[WHAT THE TASK ASKS] Only the lines from the top of the data through the line containing "launch, followed by" should be duplicated, exactly as they appear.
[[ SUPPLIED RECORDS open ]]
(** X3: in every cycle the certificate files are saved before the
    change detector acts: the trace splits into the events of
    [_config_ssl], none of which is a configuration write, a reload or a
    launch, followed by the events of [_update_haproxy], none of which is a
    certificate save. *)
Theorem cert_saves_precede_detector `{Helpers} (conf : Config) (specs : Specs)
    (w : World) (c : ClassState) :
  let before := ssl_events conf specs (cls_certs c) in
  let after := detector_events conf w (cycle_text conf specs c) (cls_cfg c)
                 (ssl_updated (self (after_ssl conf specs c))) (cls_process c) in
  trace (cycle conf specs w c) = (before ++ after)%list
  /\ forallb (fun e => negb (is_reload e || is_config_write e || is_launch e)) before
     = true
  /\ forallb (fun e => negb (is_cert_save e)) after = true.
Proof.
  intros before after. split; [apply cycle_trace |].
  split; [apply ssl_events_kinds | apply detector_events_kinds].
Qed.

(** X4: a cycle writes the configuration file at most once, signals at
    most one reload and launches the balancer at most once; it never both
    reloads and launches. *)
Theorem cycle_acts_at_most_once `{Helpers} (conf : Config) (specs : Specs)
    (w : World) (c : ClassState) :
  let tr := trace (cycle conf specs w c) in
  length (filter is_config_write tr) <= 1
  /\ length (filter is_reload tr) <= 1
  /\ length (filter is_launch tr) <= 1
  /\ length (filter is_reload tr) + length (filter is_launch tr) <= 1.
Proof.
  intros tr. subst tr. rewrite cycle_trace.
  pose proof (ssl_events_kinds conf specs (cls_certs c)) as Hk.
  rewrite !filter_app_none.
  - unfold detector_events.
    destruct (api_mode conf); [| simpl; lia].
    destruct (negb _); [destruct (save_to_file_result w) |
                        destruct (ssl_updated _)]; simpl; lia.
  - revert Hk. apply forallb_weaken. intros e He.
    apply negb_true_iff, orb_false_iff in He. destruct He as [_ He].
    now rewrite He.
  - revert Hk. apply forallb_weaken. intros e He.
    apply negb_true_iff, orb_false_iff in He. destruct He as [He _].
    apply orb_false_iff in He. destruct He as [He _]. now rewrite He.
  - revert Hk. apply forallb_weaken. intros e He.
    apply negb_true_iff, orb_false_iff in He. destruct He as [He _].
    apply orb_false_iff in He. destruct He as [_ He]. now rewrite He.
Qed.

(** X5: under the remote API a cycle signals a reload exactly when the
    text changed and the write succeeded, or the text is unchanged and the
    certificates changed.  A changed text whose write fails gets no reload
    even when the certificates changed too.  The reload is given the
    process handle left by the cycle before, and [Haproxy.cls_process]
    changes exactly when a reload is signalled. *)
Theorem reload_decision `{Helpers} (conf : Config) (specs : Specs) (w : World)
    (c : ClassState) :
  api_mode conf = true ->
  let st' := cycle conf specs w c in
  let text_unchanged :=
    match cls_cfg c with
    | Some last => String.eqb last (cycle_text conf specs c)
    | None => false
    end in
  let reloads :=
    if text_unchanged then ssl_updated (self (after_ssl conf specs c))
    else save_to_file_result w in
  filter is_reload (trace st') = (if reloads then [RunReload (cls_process c)] else [])
  /\ cls_process (cls st') = (if reloads then run_reload_result w else cls_process c).
Proof.
  intros Hapi st' text_unchanged reloads. subst st'.
  rewrite cycle_cls_process, cycle_trace.
  rewrite filter_app_none.
  - unfold detector_events, reloads, text_unchanged. rewrite Hapi.
    destruct (match cls_cfg c with
              | Some last => String.eqb last (cycle_text conf specs c)
              | None => false
              end); simpl.
    + destruct (ssl_updated _); split; reflexivity.
    + destruct (save_to_file_result w); split; reflexivity.
  - pose proof (ssl_events_kinds conf specs (cls_certs c)) as Hk.
    revert Hk. apply forallb_weaken. intros e He.
    apply negb_true_iff, orb_false_iff in He. destruct He as [He _].
    apply orb_false_iff in He. destruct He as [He _]. now rewrite He.
Qed.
[[ SUPPLIED RECORDS closed ]]
[OUTPUT FOR THIS TASK]
(** X3: in every cycle the certificate files are saved before the
    change detector acts: the trace splits into the events of
    [_config_ssl], none of which is a configuration write, a reload or a
    launch, followed by the events of [_update_haproxy], none of which is a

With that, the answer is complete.